# [Data provided]
= Beginning of Section =
(* ===== verification/Schema.v ===== *)
(** * The schema in memory

    The part of the schema structures of SQLite the extension reads: the
    databases of a connection with the tables of their [tblHash] in the order
    of its element list, and the columns of the tables; [sqlite3FindTable] of
    src/build.c and [is_table_sesqlite_enabled] of sesqlite_authorizer.c. *)

From S2P Require Import Prelude CString.
#[local] Open Scope string_scope.
#[local] Open Scope Z_scope.

Record Table := Tab { tab_name : string; aCol : list string; HasRowid : bool }.
Record Db := DbEnt { zName : string; tblHash : list Table }.

(** [db->aDb]: main, temp and the attached databases. *)
Definition schema := list Db.

(** [sqlite3HashFind] compares names without regard to case. *)
Definition tbl_find (ts : list Table) (name : string) : option Table :=
  find (λ t, sqlite3_stricmp (tab_name t) name =? 0) ts.

(** The order in which databases are searched: temp before main. *)
Definition search_order (sch : schema) : list Db :=
  match sch with
  | main :: temp :: rest => temp :: main :: rest
  | _ => sch
  end.

Fixpoint find_table_loop (dbs : list Db) (name : string) (zDatabase : option string) : option Table :=
  match dbs with
  | [] => None
  | d :: dbs' =>
      if match zDatabase with
         | Some z => negb (sqlite3_stricmp z (zName d) =? 0)
         | None => false
         end
      then find_table_loop dbs' name zDatabase
      else match tbl_find (tblHash d) name with
           | Some t => Some t
           | None => find_table_loop dbs' name zDatabase
           end
  end.

Definition sqlite3FindTable (sch : schema) (name zDatabase : option string) : outcome (option Table) :=
  match name with
  | None => Undef AssertFail
  | Some n => Ret (find_table_loop (search_order sch) n zDatabase)
  end.

Definition SECURITY_CONTEXT_COLUMN_NAME : string := "security_context".

(** [is_table_sesqlite_enabled]; the table is read without a check that it
    has been found. *)
Definition is_table_sesqlite_enabled (sch : schema) (zDatabase name : option string) : outcome Z :=
  t ← sqlite3FindTable sch name zDatabase;
  pTab ← deref t;
  match list.last (aCol pTab) with
  | None => Undef OutOfBounds
  | Some c => Ret (if strcasecmp c SECURITY_CONTEXT_COLUMN_NAME =? 0 then 0 else 1)
  end.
= End of Section =
# [Assignment]
Above are some lines. Repeat exactly, and only, those from the line that has "if match zDatabase with" through the line that has "t => Some t".

# [Answer space]
      if match zDatabase with
         | Some z => negb (sqlite3_stricmp z (zName d) =? 0)
         | None => false
         end
      then find_table_loop dbs' name zDatabase
      else match tbl_find (tblHash d) name with
           | Some t => Some t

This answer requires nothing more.